The shared genetic etiology of autoimmune disorders and interstitial lung disease: insights from large-scale genome-wide cross-trait analysis.

Abstract

Autoimmune diseases often co-occur with interstitial lung disease (ILD), and ILD is associated with patient prognosis. Research has demonstrated a relationship between autoimmune diseases and ILD; however, the genetic basis underlying this connection is frequently overlooked. Linkage disequilibrium score regression and high-definition likelihood methods were applied to large-scale genome-wide association studies summary-level data sets to assess genetic correlations between 17 autoimmune disorders and ILD. Several functional annotations and tissue-specific analyses were performed to determine the influence of pleiotropic genes based on the pleiotropy analysis method under the compound null hypothesis method. Eight autoimmune disorders were revealed sharing genetic mechanisms with ILD. A total of 107 pleiotropic loci were identified at the genome-wide significance level (P < 5 × 10^-8), 18 of which had strong evidence of colocalization. Multiple potential pleiotropic genetic loci were identified, particularly the SMO gene located 7q32.1 locus.
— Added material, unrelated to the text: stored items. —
(** C6, as amended.  For every input string the cleaning of client and
    system names works character by character: a space U+0020 becomes an
    underscore, any other character that is neither alphanumeric nor an
    underscore (tabs and other whitespace included) is dropped, and every
    character that remains is replaced by its upper-case mapping; on ASCII
    input the result is made of upper-case letters, digits and underscores
    only ([settled]).  Being a function of the string alone, it is deterministic. *)
Theorem clean_names_characterised U name :
  extends_ascii U = true ->
  clean_client_name U name = List.flat_map (cleaned_char U) name
  /\ clean_system_name U name = List.flat_map (cleaned_char U) name
  /\ (Forall (fun c => c < 128) name ->
      forallb settled (clean_client_name U name) = true).
Proof.
  intros HU. split; [|split].
  - by apply clean_client_name_flat_map.
  - rewrite clean_system_name_eq. by apply clean_client_name_flat_map.
  - intros Hn. rewrite clean_client_name_ascii by done.
    by apply clean_client_name_settles.
Qed.

Lemma clean_names_characterised_witness :
  extends_ascii unicodedata = true
  /\ clean_client_name unicodedata (lit "Acme Corp. (eu)")
     = List.flat_map (cleaned_char unicodedata) (lit "Acme Corp. (eu)").
Proof.
  split.
  - vm_compute. reflexivity.
  - apply (clean_names_characterised unicodedata (lit "Acme Corp. (eu)")).
    vm_compute. reflexivity.
Defined.

(** C8, counterexample.  U+01F0 (small j with caron) is a letter whose upper
    case is "J" followed by the combining caron U+030C; the first cleaning
    keeps the letter and upper-cases it, the second strips the combining
    mark. *)
Lemma clean_client_name_not_idempotent :
  clean_client_name unicodedata [0x1F0] = [0x4A; 0x30C]
  /\ clean_client_name unicodedata (clean_client_name unicodedata [0x1F0]) = [0x4A]
  /\ clean_client_name unicodedata (clean_client_name unicodedata [0x1F0])
     <> clean_client_name unicodedata [0x1F0].
Proof. vm_compute. repeat split; discriminate. Qed.

(** A map that sends every element to at most one element and leaves the
    list as a whole unchanged leaves every element unchanged. *)
Lemma flat_map_length_le {A} (g : A -> list A) (l : list A) :
  Forall (fun d => (length (g d) <= 1)%nat) l ->
  (length (List.flat_map g l) <= length l)%nat.
Proof.
  induction 1 as [|d l Hd Hl IH]; simpl.
  - lia.
  - rewrite length_app. lia.
Qed.

Lemma flat_map_fixed {A} (g : A -> list A) (l : list A) :
  Forall (fun d => (length (g d) <= 1)%nat) l ->
  List.flat_map g l = l ->
  Forall (fun d => g d = [d]) l.
Proof.
  induction 1 as [|d l Hd Hl IH]; simpl; intros Heq.
  - constructor.
  - pose proof (flat_map_length_le g l Hl) as Hlen.
    destruct (g d) as [|e [|e' rest]] eqn:Eg; simpl in *.
    + rewrite Heq in Hlen. simpl in Hlen. lia.
    + injection Heq as -> Heq. constructor; [exact Eg|by apply IH].
    + lia.
Qed.

Lemma space_not_word U : extends_ascii U = true -> is_word U 32 = false.
Proof.
  intros HU. rewrite (is_word_ascii U 32 HU) by lia. reflexivity.
Qed.

Lemma cleaned_char_upper_fixed U d :
  extends_ascii U = true ->
  toupper_full U d = [d] ->
  (cleaned_char U d = [d] <-> is_word U d = true)
  /\ (length (cleaned_char U d) <= 1)%nat.
Proof.
  intros HU Hd. unfold cleaned_char.
  destruct (N.eqb_spec d 32) as [->|Hne].
  - rewrite (space_not_word U HU). split; [|simpl; lia].
    split; [intros [=]|discriminate].
  - destruct (is_word U d); rewrite ?Hd; (split; [|simpl; lia]).
    + done.
    + split; [intros [=]|discriminate].
Qed.

(** Cleaning a text that upper-casing leaves alone keeps its word
    characters as they are and drops the others (a space it would turn into
    an underscore): the text stays as it is exactly when all its characters
    are word characters. *)
Lemma clean_fixed_iff U y :
  extends_ascii U = true ->
  upper_fixed U y ->
  clean_client_name U y = y <-> forallb (is_word U) y = true.
Proof.
  intros HU Hy. unfold upper_fixed in Hy.
  rewrite clean_client_name_flat_map by done. split.
  - intros Heq.
    apply flat_map_fixed in Heq.
    + apply forallb_forall. intros d Hin.
      rewrite List.Forall_forall in Heq, Hy.
      by apply (cleaned_char_upper_fixed U d HU (Hy d Hin)), Heq.
    + eapply Forall_impl; [exact Hy|].
      intros d Hd. by apply (cleaned_char_upper_fixed U d HU Hd).
  - intros Hw. induction Hy as [|d y Hd Hy IH]; simpl in *.
    + reflexivity.
    + apply andb_prop in Hw as [Hw1 Hw2].
      rewrite (proj2 (proj1 (cleaned_char_upper_fixed U d HU Hd)) Hw1).
      simpl. by rewrite IH.
Qed.

Lemma settled_word_fixed U d :
  extends_ascii U = true -> settled d = true ->
  is_word U d = true /\ toupper_full U d = [d].
Proof.
  intros HU Hd.
  pose proof (settled_ascii d Hd) as H128.
  rewrite (is_word_ascii U d HU H128), (toupper_ascii U d HU H128).
  pose proof (below_128
    (fun c => implb (settled c)
                (is_word unicodedata c && (ascii_toupper c =? c)))) as HP.
  specialize (HP ltac:(vm_compute; reflexivity) d H128).
  cbv beta in HP. rewrite Hd in HP. cbn [implb] in HP.
  apply andb_prop in HP as [H1 H2]. apply N.eqb_eq in H2.
  by rewrite H2.
Qed.

(** C8, as amended.  Take a name whose cleaned form upper-casing leaves
    alone, character by character (upper-casing what is upper-cased already
    changes nothing).  Cleaning the cleaned name again changes nothing
    exactly when the cleaned name is made of alphanumeric characters and
    underscores only.  What breaks idempotence is therefore a letter whose
    upper case carries a character that is not alphanumeric, as the
    combining caron of U+01F0; a letter such as U+00DF, whose upper case is
    "SS", does not.  Every ASCII name is covered: its cleaned form is left
    alone by upper-casing and has word characters only, so both cleaning
    functions are idempotent on it.  The system name is cleaned like the
    client name. *)
Theorem clean_names_idempotent_iff U x :
  extends_ascii U = true ->
  (upper_fixed U (clean_client_name U x) ->
     (clean_client_name U (clean_client_name U x) = clean_client_name U x
      <-> forallb (is_word U) (clean_client_name U x) = true))
  /\ (Forall (fun c => c < 128) x ->
        upper_fixed U (clean_client_name U x)
        /\ forallb (is_word U) (clean_client_name U x) = true
        /\ clean_client_name U (clean_client_name U x) = clean_client_name U x
        /\ clean_system_name U (clean_system_name U x) = clean_system_name U x)
  /\ (forall s, clean_system_name U s = clean_client_name U s).
Proof.
  intros HU. split; [|split].
  - intros Hy. by apply clean_fixed_iff.
  - intros Hx.
    assert (Hs : Forall (fun d => is_word U d = true /\ toupper_full U d = [d])
                   (clean_client_name U x)).
    { rewrite (clean_client_name_ascii U x) by done.
      pose proof (clean_client_name_settles x Hx) as Hs.
      rewrite forallb_forall in Hs. apply List.Forall_forall.
      intros d Hin. apply settled_word_fixed; [done|by apply Hs]. }
    assert (Hf : upper_fixed U (clean_client_name U x)).
    { eapply Forall_impl; [exact Hs|]. by intros d [_ ?]. }
    assert (Hw : forallb (is_word U) (clean_client_name U x) = true).
    { apply forallb_forall. rewrite List.Forall_forall in Hs.
      intros d Hin. by apply Hs. }
    assert (Hi : clean_client_name U (clean_client_name U x) = clean_client_name U x)
      by (by apply clean_fixed_iff).
    split; [exact Hf|]. split; [exact Hw|]. split; [exact Hi|].
    by rewrite !clean_system_name_eq.
  - reflexivity.
Qed.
Pathway analysis determined in bound by FOXP3, T cell selection, and regulation of immune response. SNP- and gene-level tissue enrichment revealed that pleiotropic mechanisms play a critical role in spleen, whole blood, lung, and EBV-transformed lymphocytes. There are significant genetic correlations and potential causal mechanisms between autoimmune diseases and ILD. The findings of this study provide a deeper understanding of the genetic architecture of autoimmune diseases and ILD.